TRY IT: Within the data below, count every line that includes "ones" and report the total alone.

DATA FOR THIS EXERCISE:
(* ===== verification/MacBcastSpec.v ===== *)
(** Broadcast PDUs on the wire: the layout of each PDU, and that writing and
    parsing follow it.  The broadcast block of a slot is 14 bits long, the
    synchronisation block 60 bits, the system information block 124 bits. *)
From S2P Require Import Prelude Bits Core BitBuffer BitBufferSpec BitCodec BitBufferThms.
From S2P Require Import FieldCodec PduCodec TdmaTime MacDl MacDlSpec MacBcast.

(** * Walking along a layout *)

Lemma reads_flag_then {C} b s (k : bool → B C) fs c : reads (k b) (fields_bits fs) c →
  reads (read_flag s ≫= k) (fields_bits ((Z.b2z b, 1) :: fs)) c.
Proof.
  intros Hk bb Hwf Hpre. unfold read_flag. rewrite bind_assoc. revert bb Hwf Hpre.
  apply reads_field_then; [lia|apply b2z_is_u|]. intros bb Hwf Hpre. erewrite bind_ok by done.
  rewrite b2z_nonzero. by apply Hk.
Qed.

(** [x as u8] or [x as u16] of parsed values that fit. *)
Ltac fits := rewrite ?(wrap_fits _ 8), ?(wrap_fits _ 16) by (eassumption || lia).

Ltac wwalk := unfold write_flag, write_access_field; repeat first
  [ wstep | eapply writes_pure; [apply pure_unwrap; first [done|eassumption]|] ].
Ltac rwalk := repeat first [ apply reads_flag_then | rstep ].

(** * ACCESS-ASSIGN *)

Definition af_ok (a : AccessField) : Prop := is_u 2 (af_access_code a) ∧ is_u 4 (af_base_frame_len a).
Definition af_val (a : AccessField) : Z := (af_access_code a * 16 + af_base_frame_len a)%Z.

Lemma af_val_ok a : af_ok a → is_u 6 (af_val a) ∧ split_access_field (af_val a) = a.
Proof.
  intros [[Hc1 Hc2] [Hb1 Hb2]]. destruct a as [c b]. unfold af_val, split_access_field.
  cbn [af_access_code af_base_frame_len] in *. change (2 ^ 2)%Z with 4%Z in *. change (2 ^ 4)%Z with 16%Z in *.
  split; [unfold is_u; lia|]. f_equal.
  - rewrite Z.shiftr_div_pow2 by lia. change 3%Z with (Z.ones 2). rewrite Z.land_ones by lia.
    change (2 ^ 4)%Z with 16%Z. change (2 ^ 2)%Z with 4%Z. rewrite Z.div_add_l, (Z.div_small b) by lia.
    rewrite Z.add_0_r, Z.mod_small; lia.
  - change 15%Z with (Z.ones 4). rewrite Z.land_ones by lia. change (2 ^ 4)%Z with 16%Z.
    rewrite Z.add_comm, Z.mod_add, Z.mod_small; lia.
Qed.

Lemma af_bits a fs : af_ok a →
  fields_bits ((af_access_code a, 2) :: (af_base_frame_len a, 4) :: fs) = fields_bits ((af_val a, 6) :: fs).
Proof.
  intros [[Hc1 Hc2] [Hb1 Hb2]]. rewrite !fields_bits_cons, app_assoc. f_equal.
  change 6 with (2 + 4). rewrite bits_of_Z_app. f_equal; apply bits_of_Z_ext; intros i Hi; unfold af_val.
  - rewrite Z.shiftr_div_pow2 by lia. change (2 ^ Z.of_nat 4)%Z with 16%Z. change (2 ^ 4)%Z with 16%Z in *.
    by rewrite Z.div_add_l, (Z.div_small (af_base_frame_len a)), Z.add_0_r by lia.
  - rewrite <-(Z.mod_pow2_bits_low _ 4) by lia.
    rewrite <-(Z.mod_pow2_bits_low (_ * 16 + _) 4) by lia. change (2 ^ 4)%Z with 16%Z.
    by rewrite Z.add_comm, Z.mod_add by lia.
Qed.

(** A usage marker that names its usage: 0 to 3 have meanings of their own. *)
Definition du_ok (u : AccessAssignDlUsage) : Prop := match u with DuTraffic c => (4 ≤ c < 64)%Z | _ => True end.
Definition uu_ok (u : AccessAssignUlUsage) : Prop := match u with UuTraffic c => (4 ≤ c < 64)%Z | _ => True end.

Lemma du_marker u : du_ok u → is_u 6 (du_to_usage_marker u) ∧ du_from_usage_marker (du_to_usage_marker u) = u.
Proof.
  destruct u as [| | | |c]; cbn; [split; [unfold is_u; lia|done]..|]. intros Hc. split; [unfold is_u; lia|].
  unfold du_from_usage_marker. destruct c as [|[[?|?|]|[?|?|]|]|]; try lia; done.
Qed.

Lemma uu_marker c : (4 ≤ c < 64)%Z → is_u 6 c ∧ uu_from_usage_marker c = Some (UuTraffic c).
Proof.
  intros Hc. split; [unfold is_u; lia|]. unfold uu_from_usage_marker.
  destruct (Z.eqb_spec c 0), (Z.ltb_spec c 4); try lia. done.
Qed.

Record aa_valid (p : AccessAssign) : Prop := {
  aav_dl : du_ok (aa_dl_usage p);
  aav_ul : uu_ok (aa_ul_usage p);
  aav_af1 a : aa_f1_af1 p = Some a → af_ok a;
  aav_af2 a : aa_f2_af2 p = Some a → af_ok a;
  aav_af a : aa_f2_af p = Some a → af_ok a;
  aav_common : aa_ul_usage p = UuCommonOnly → aa_dl_usage p = DuCommonControl ∧
    is_Some (aa_f1_af1 p) ∧ is_Some (aa_f2_af2 p) ∧ aa_f2_af p = None
}.

(** What a terminal sees: the access fields the header has room for. *)
Definition aa_canon (p : AccessAssign) : AccessAssign :=
  match aa_ul_usage p with
  | UuCommonOnly => mkAccessAssign 0 DuCommonControl UuCommonOnly (aa_f1_af1 p) (aa_f2_af2 p) None
  | UuCommonAndAssigned =>
      mkAccessAssign 1 (aa_dl_usage p) UuCommonAndAssigned None None (Some (default DEFAULT_AF (aa_f2_af p)))
  | UuAssignedOnly =>
      mkAccessAssign 2 (aa_dl_usage p) UuAssignedOnly None None (Some (default DEFAULT_AF (aa_f2_af p)))
  | u => mkAccessAssign 3 (aa_dl_usage p) u None None None
  end.

Definition opt_af_val (o : option AccessField) : Z := from_option af_val 0%Z o.

Definition aa_fields (p : AccessAssign) : fields :=
  match aa_ul_usage p with
  | UuCommonOnly => [(0%Z, 2); (opt_af_val (aa_f1_af1 p), 6); (opt_af_val (aa_f2_af2 p), 6)]
  | UuCommonAndAssigned =>
      [(1%Z, 2); (du_to_usage_marker (aa_dl_usage p), 6); (af_val (default DEFAULT_AF (aa_f2_af p)), 6)]
  | UuAssignedOnly =>
      [(2%Z, 2); (du_to_usage_marker (aa_dl_usage p), 6); (af_val (default DEFAULT_AF (aa_f2_af p)), 6)]
  | u => [(3%Z, 2); (du_to_usage_marker (aa_dl_usage p), 6); (default 0%Z (uu_to_usage_marker u), 6)]
  end.

Lemma aa_fields_len p : fields_len (aa_fields p) = 14.
Proof. unfold aa_fields. by destruct (aa_ul_usage p). Qed.

Lemma default_af_ok p : aa_valid p → af_ok (default DEFAULT_AF (aa_f2_af p)).
Proof.
  intros Hv. destruct (aa_f2_af p) as [a|] eqn:Ha; [by apply (aav_af _ Hv)|].
  split; unfold is_u; cbn; lia.
Qed.

Lemma write_af_field a (k : unit → B unit) fs : af_ok a → writes (k tt) (fields_bits fs) →
  writes (write_access_field a ≫= k) (fields_bits ((af_val a, 6) :: fs)).
Proof.
  intros Ha Hk. rewrite <-af_bits by done. destruct Ha.
  change ((af_access_code a, 2) :: (af_base_frame_len a, 4) :: fs)
    with ([(af_access_code a, 2); (af_base_frame_len a, 4)] ++ fs).
  apply writes_elem; [|done]. unfold write_access_field. wstep. wstep.
Qed.

Lemma write_last_af a : af_ok a → writes (write_access_field a) (fields_bits [(af_val a, 6)]).
Proof. intros Ha. rewrite <-af_bits by done. destruct Ha. unfold write_access_field. wstep. wstep. Qed.

Lemma aa_writes p : aa_valid p → writes (access_assign_to_bitbuf p) (fields_bits (aa_fields p)).
Proof.
  intros Hv. pose proof (default_af_ok p Hv) as Haf. destruct (du_marker _ (aav_dl _ Hv)) as [Hd _].
  pose proof (aav_ul _ Hv) as Hu. pose proof (aav_common _ Hv) as Hc.
  unfold access_assign_to_bitbuf, aa_fields. destruct (aa_ul_usage p) as [| | | |c] eqn:Eu.
  - destruct Hc as (Hdl & [a1 H1] & [a2 H2] & H3); [done|]. rewrite Hdl, H1, H2, H3.
    rewrite !bool_decide_true by done. cbn [andb]. do 2 (apply writes_check; [done|]). wstep.
    eapply writes_pure; [by apply pure_unwrap|]. apply write_af_field; [by apply (aav_af1 _ Hv)|].
    eapply writes_pure; [by apply pure_unwrap|]. apply write_last_af; by apply (aav_af2 _ Hv).
  - rewrite (bool_decide_false (UuCommonAndAssigned = UuCommonOnly)), andb_false_r by done.
    rewrite bool_decide_true by done. do 2 wstep. by apply write_last_af.
  - rewrite (bool_decide_false (UuAssignedOnly = UuCommonOnly)), andb_false_r by done.
    rewrite bool_decide_false, bool_decide_true by done. do 2 wstep. by apply write_last_af.
  - rewrite (bool_decide_false (UuUnallocated = UuCommonOnly)), andb_false_r by done.
    rewrite !bool_decide_false by done. wstep. eapply writes_pure; [by apply pure_unwrap|]. do 2 wstep.
  - rewrite (bool_decide_false (UuTraffic c = UuCommonOnly)), andb_false_r by done.
    rewrite !bool_decide_false by done. cbn in Hu.
    wstep. eapply writes_pure; [by apply pure_unwrap|]. change (default 0%Z (uu_to_usage_marker (UuTraffic c))) with c. do 2 wstep.
Qed.

Lemma aa_reads p : aa_valid p → reads access_assign_from_bitbuf (fields_bits (aa_fields p)) (aa_canon p).
Proof.
  intros Hv. destruct (af_val_ok _ (default_af_ok p Hv)) as [Haf Hs]. destruct (du_marker _ (aav_dl _ Hv)) as [Hd Hdm].
  pose proof (aav_ul _ Hv) as Hu. pose proof (aav_common _ Hv) as Hc.
  unfold access_assign_from_bitbuf, aa_fields, aa_canon. destruct (aa_ul_usage p) as [| | | |c] eqn:Eu.
  - destruct Hc as (Hdl & [a1 H1] & [a2 H2] & H3); [done|]. rewrite H1, H2. cbn [opt_af_val from_option].
    destruct (af_val_ok a1) as [? Ha1]; [by apply (aav_af1 _ Hv)|].
    destruct (af_val_ok a2) as [? Ha2]; [by apply (aav_af2 _ Hv)|]. do 3 rstep.
    cbv zeta. rewrite Ha1, Ha2. rstep.
  - do 3 rstep. cbv zeta. rewrite Hs, (wrap_fits 6 8 (du_to_usage_marker _)), Hdm by (done || lia). rstep.
  - do 3 rstep. cbv zeta. rewrite Hs, (wrap_fits 6 8 (du_to_usage_marker _)), Hdm by (done || lia). rstep.
  - do 3 rstep. cbv zeta. rewrite (wrap_fits 6 8 (du_to_usage_marker _)), Hdm by (done || lia). eapply reads_pure; [by apply pure_ok_or|]. rstep.
  - destruct (uu_marker c Hu) as [Hc6 Hcm]. change (default 0%Z (uu_to_usage_marker (UuTraffic c))) with c. do 3 rstep. cbv zeta.
    rewrite (wrap_fits 6 8 (du_to_usage_marker _)), (wrap_fits 6 8 c), Hdm by (done || lia). eapply reads_pure; [by apply pure_ok_or|]. rstep.
Qed.

(** * ACCESS-ASSIGN of frame 18 *)

Record aa18_valid (p : AccessAssignFr18) : Prop := {
  aa18v_ul : af18_ul_usage p ≠ UuUnallocated ∧ uu_ok (af18_ul_usage p);
  aa18v_af1 a : af18_f1_af1 p = Some a → af_ok a;
  aa18v_af2 a : af18_f2_af2 p = Some a → af_ok a;
  aa18v_af a : af18_f2_af p = Some a → af_ok a;
  aa18v_which : if uu_is_traffic (af18_ul_usage p)
    then af18_f1_af1 p = None ∧ af18_f2_af2 p = None ∧ is_Some (af18_f2_af p)
    else is_Some (af18_f1_af1 p) ∧ is_Some (af18_f2_af2 p) ∧ af18_f2_af p = None
}.

Definition uu_header (u : AccessAssignUlUsage) : Z :=
  match u with UuCommonOnly => 0 | UuCommonAndAssigned => 1 | UuAssignedOnly => 2 | _ => 3 end.

Definition aa18_canon (p : AccessAssignFr18) : AccessAssignFr18 :=
  mkAccessAssignFr18 (uu_header (af18_ul_usage p)) (af18_ul_usage p) (af18_f1_af1 p) None (af18_f2_af2 p) (af18_f2_af p).

Definition aa18_fields (p : AccessAssignFr18) : fields :=
  (uu_header (af18_ul_usage p), 2) ::
  if uu_is_traffic (af18_ul_usage p)
  then [(default 0%Z (uu_to_usage_marker (af18_ul_usage p)), 6); (opt_af_val (af18_f2_af p), 6)]
  else [(opt_af_val (af18_f1_af1 p), 6); (opt_af_val (af18_f2_af2 p), 6)].

Lemma aa18_fields_len p : fields_len (aa18_fields p) = 14.
Proof. unfold aa18_fields. by destruct (uu_is_traffic _). Qed.

Lemma writes_end_check b bs : b = true → writes (mret tt) bs → writes (assert_ b) bs.
Proof. by intros ->. Qed.

Lemma write_two_ok h p a1 a2 : is_u 2 h → af18_f1_af1 p = Some a1 → af18_f2_af2 p = Some a2 → af18_f2_af p = None →
  af_ok a1 → af_ok a2 → writes (write_two_access_fields h p) (fields_bits [(h, 2); (af_val a1, 6); (af_val a2, 6)]).
Proof.
  intros Hh H1 H2 H3 Ha1 Ha2. unfold write_two_access_fields. rewrite H1, H2, H3. wstep.
  eapply writes_pure; [by apply pure_unwrap|]. apply write_af_field; [done|].
  eapply writes_pure; [by apply pure_unwrap|]. apply write_af_field; [done|].
  apply writes_end_check; [done|]. wstep.
Qed.

Lemma aa18_writes p : aa18_valid p → writes (access_assign_fr18_to_bitbuf p) (fields_bits (aa18_fields p)).
Proof.
  intros Hv. pose proof (aa18v_which _ Hv) as Hw. destruct (aa18v_ul _ Hv) as [Hn Hu].
  unfold access_assign_fr18_to_bitbuf, aa18_fields. destruct (af18_ul_usage p) as [| | | |c] eqn:Eu; cbn in Hw;
    try (destruct Hw as ([a1 H1] & [a2 H2] & H3); cbn [uu_is_traffic uu_header]; rewrite H1, H2;
      apply write_two_ok; [unfold is_u; lia|done..|by apply (aa18v_af1 _ Hv)|by apply (aa18v_af2 _ Hv)]).
  - done.
  - destruct Hw as (H1 & H2 & [a H3]). cbn in Hu. cbn [uu_is_traffic uu_header].
    change (default 0%Z (uu_to_usage_marker (UuTraffic c))) with c.
    rewrite H1, H2, H3. wstep. eapply writes_pure; [by apply pure_unwrap|]. wstep.
    eapply writes_pure; [by apply pure_unwrap|]. apply write_af_field; [by apply (aa18v_af _ Hv)|].
    apply writes_check; [done|]. apply writes_end_check; [done|]. wstep.
Qed.

Lemma aa18_reads p : aa18_valid p → reads access_assign_fr18_from_bitbuf (fields_bits (aa18_fields p)) (aa18_canon p).
Proof.
  intros Hv. pose proof (aa18v_which _ Hv) as Hw. destruct (aa18v_ul _ Hv) as [Hn Hu].
  unfold access_assign_fr18_from_bitbuf, aa18_fields, aa18_canon. destruct (af18_ul_usage p) as [| | | |c] eqn:Eu; cbn in Hw;
    try (destruct Hw as ([a1 H1] & [a2 H2] & H3); cbn [uu_is_traffic uu_header]; rewrite H1, H2, H3;
      destruct (af_val_ok a1) as [? Ha1]; [by apply (aa18v_af1 _ Hv)|];
      destruct (af_val_ok a2) as [? Ha2]; [by apply (aa18v_af2 _ Hv)|];
      cbn [opt_af_val from_option]; do 3 rstep; cbv zeta; rewrite Ha1, Ha2; rstep).
  - done.
  - destruct Hw as (H1 & H2 & [a H3]). cbn in Hu. destruct (uu_marker c Hu) as [Hc6 Hcm].
    destruct (af_val_ok a) as [? Ha]; [by apply (aa18v_af _ Hv)|].
    cbn [uu_is_traffic uu_header].
    change (default 0%Z (uu_to_usage_marker (UuTraffic c))) with c. rewrite H1, H2, H3. cbn [opt_af_val from_option].
    do 3 rstep. cbv zeta. rewrite (wrap_fits 6 8 c), Ha by (done || lia).
    eapply reads_pure; [by apply pure_ok_or|]. cbn [uu_is_traffic negb]. rstep.
Qed.

(** * Synchronisation *)

Record mac_sync_valid (p : MacSync) : Prop := {
  msv_system : is_u 4 (ms_system_code p);
  msv_colour : is_u 6 (ms_colour_code p);
  msv_time : valid_time (ms_time p);
  msv_sharing : is_u 2 (ms_sharing_mode p);
  msv_reserved : is_u 3 (ms_ts_reserved_frames p)
}.

Definition mac_sync_fields (p : MacSync) : fields :=
  [(ms_system_code p, 4); (ms_colour_code p, 6); ((tt_t (ms_time p) - 1)%Z, 2); (tt_f (ms_time p), 5);
   (tt_m (ms_time p), 6); (ms_sharing_mode p, 2); (ms_ts_reserved_frames p, 3); (Z.b2z (ms_u_plane_dtx p), 1);
   (Z.b2z (ms_frame_18_ext p), 1); (0%Z, 1)].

ANSWER BOX: 2